It’s been six days since Hurricane Sandy hit. Six very long days without power, which means no heat, no light and watching the food in the fridge and freezer slowly disappear. The kids have been off of school for the entire week and we still don’t know when they’re going back. There are gas shortages and soon we won’t have enough for the cars to run. The worst have been the nights with temperatures dipping into the 30’s because it is just so cold, it gets into your bones. Even with a fire going in the fireplace, it isn’t enough to get that internal chill to leave. But even with all this, I consider myself thankful. My house survived the storm and my family is healthy. So many people lost so much. I can’t read the newspaper or watch the news without welling up in tears. I feel guilty being upset or overwhelmed when so many lost so much.

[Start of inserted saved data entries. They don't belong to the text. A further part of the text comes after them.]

(** Delegating is exact and attenuating: a delegation is created precisely
    when the delegator holds an active source in the same domain that may be
    delegated further to that type of actor, with room in its depth, covering
    the requested actions and scopes and withholding none of them; what is
    created never exceeds the source in actions, scopes or depth, inherits what
    the source withholds, and is all that changes in the graph. *)
Theorem createDelegationGrant_exact `{JsHost} ctx i rt :
  ((∃ d rt', createDelegationGrant ctx i rt = Ok (d, rt')) ↔ ∃ src, delegable (rt_store rt) i src) ∧
  ∀ d rt', createDelegationGrant ctx i rt = Ok (d, rt') →
    rt_store rt' = putDelegation d (rt_store rt) ∧ ∃ src, delegable (rt_store rt) i src ∧ attenuates i src d.
Proof.
  assert (∀ d rt', createDelegationGrant ctx i rt = Ok (d, rt') →
    rt_store rt' = putDelegation d (rt_store rt) ∧ ∃ src, delegable (rt_store rt) i src ∧ attenuates i src d) as Hs.
  { intros d rt' (rt0&E&->)%bind_event_store. apply service_delegate_store in E as (->&_&src&issuedAt&Hc&->).
    apply delegation_checks_iff in Hc. eauto using build_delegation_attenuates. }
  split; [|done]. split; [intros (d&rt'&E); destruct (Hs d rt' E) as (_&src&Hd&_); eauto|].
  intros (src&Hc%delegation_checks_iff). unfold createDelegationGrant, service_createDelegationGrant, mbind, M_bind, lift_result, get_store.
  rewrite Hc. destruct (cd_id i); cbn [nextId now_ modify_store mret M_ret]; edestruct recordEvent_run as [? ->]; by eexists _, _.
Qed.

(** ** A concrete graph *)

Module Demo.

Definition ctx : AuthorityRuntimeContext := {|
  clock_now := λ _, "2026-03-01T00:00:00.000Z"; ids_nextId := λ n prefix, prefix +:+ "-" +:+ text (bigint_to_string (Z.of_nat n)) |}.

Definition issue : IssueAuthorityGrantInput := {|
  ig_id := Some "g1"; ig_issuerActorId := "org"; ig_subjectActorId := "alice"; ig_trustDomainId := "dom"; ig_roleId := None;
  ig_capability := "payments"; ig_actions := ["pay"; "read"]; ig_resourceScopes := ["invoices"]; ig_canDelegate := Some true;
  ig_allowedDelegateActorTypes := None; ig_maxDelegationDepth := Some 2; ig_nonDelegableActions := Some ["close"];
  ig_constraints := None; ig_expiresAt := Some "2027-01-01T00:00:00.000Z"; ig_parentGrantId := None; ig_metadata := None;
  ig_allowRootBootstrap := None |}.
Definition delegate (id from to_ source : string) : CreateDelegationGrantInput := {|
  cd_id := Some id; cd_delegatorActorId := from; cd_delegateActorId := to_; cd_delegateActorType := at_agent; cd_principalActorId := None;
  cd_trustDomainId := "dom"; cd_sourceAuthorityGrantId := source; cd_capability := "payments"; cd_actions := ["pay"];
  cd_resourceScopes := ["invoices"]; cd_canRedelegate := Some true; cd_nonDelegableActions := None; cd_constraints := None;
  cd_expiresAt := None; cd_metadata := None |}.
Definition history : list RuntimeOp :=
  [OpRegisterRoot "dom" "org"; OpIssue issue; OpDelegate (delegate "d1" "alice" "bob" "g1"); OpDelegate (delegate "d2" "bob" "agent" "d1")].
Definition request (actor : string) : AuthorityChainRequest := {|
  cr_id := "req"; cr_actorId := actor; cr_principalActorId := None; cr_trustDomainId := "dom"; cr_action := "pay";
  cr_resourceScope := "invoices:eu:17"; cr_capability := None; cr_requestedAt := "2026-03-01T00:00:00.000Z"; cr_capabilityTokenId := None |}.

#[local] Existing Instance demo_host.

Definition runtime : AuthorityGraphRuntime := run_ops ctx new_runtime history.

(** What a verification answers, without its records. *)
Definition answer (rt : AuthorityGraphRuntime) (r : AuthorityChainRequest) : option (AuthorityDecisionType * string * list string) :=
  match verifyAuthority ctx r rt with
  | Ok (d, _) => Some (de_type d, de_reasonCode d, refs_of (ch_delegations (de_chain d)) (ch_grants (de_chain d)))
  | Throw _ => None
  end.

Our neighbors have been great. We’ve been sharing firewood, offers of showers from folks who have hot water (we do), and those who got their generators on have offered us to come over and charge our electronics. It’s amazing how removed you feel from society when you are completely disconnected. No internet, no tv, no phones. We have been living meal to meal, buying things at stores that are slowly getting their power turned on, grabbing food we can grill, driving seven miles away where we know a pizza place is open. We keep saying, it could be worse.
And the moments I have gotten on the internet, little snippets at a library or at work one day, I’ve been overwhelmed with the outpouring of support from my family and friends and folks on Twitter and Facebook. I don’t even really know some of the people who’ve reached out with kind words and it’s been so unbelievably nice to hear from everyone. You feel very alone at times, even though rationally you know unfortunately another 400,000+ people are still in this boat with you with not a clear date when it will end. But I do know it will end one day… it could be a week, two weeks, or tomorrow. We just have to hope (and it starts with getting that huge weeping willow off the downed power lines outside)
At the end of the day, this will be a lesson for my kids. They’ll learn they can survive something like this, where things aren’t perfect but with a little perseverance and sacrifice, you can make it through.
Tonight we finally caved and went to my sister in law a few towns over. It’s warm and light and cozy. I am on my computer on the internet, my daughter is watching television. Six days worth of laundry is being done and we just finished eating take-out Chinese food. Life feels just a little bit more normal for tonight. Tomorrow night if the power is still out, we’ll brave it again, but for now we’re good.
One day at a time, right?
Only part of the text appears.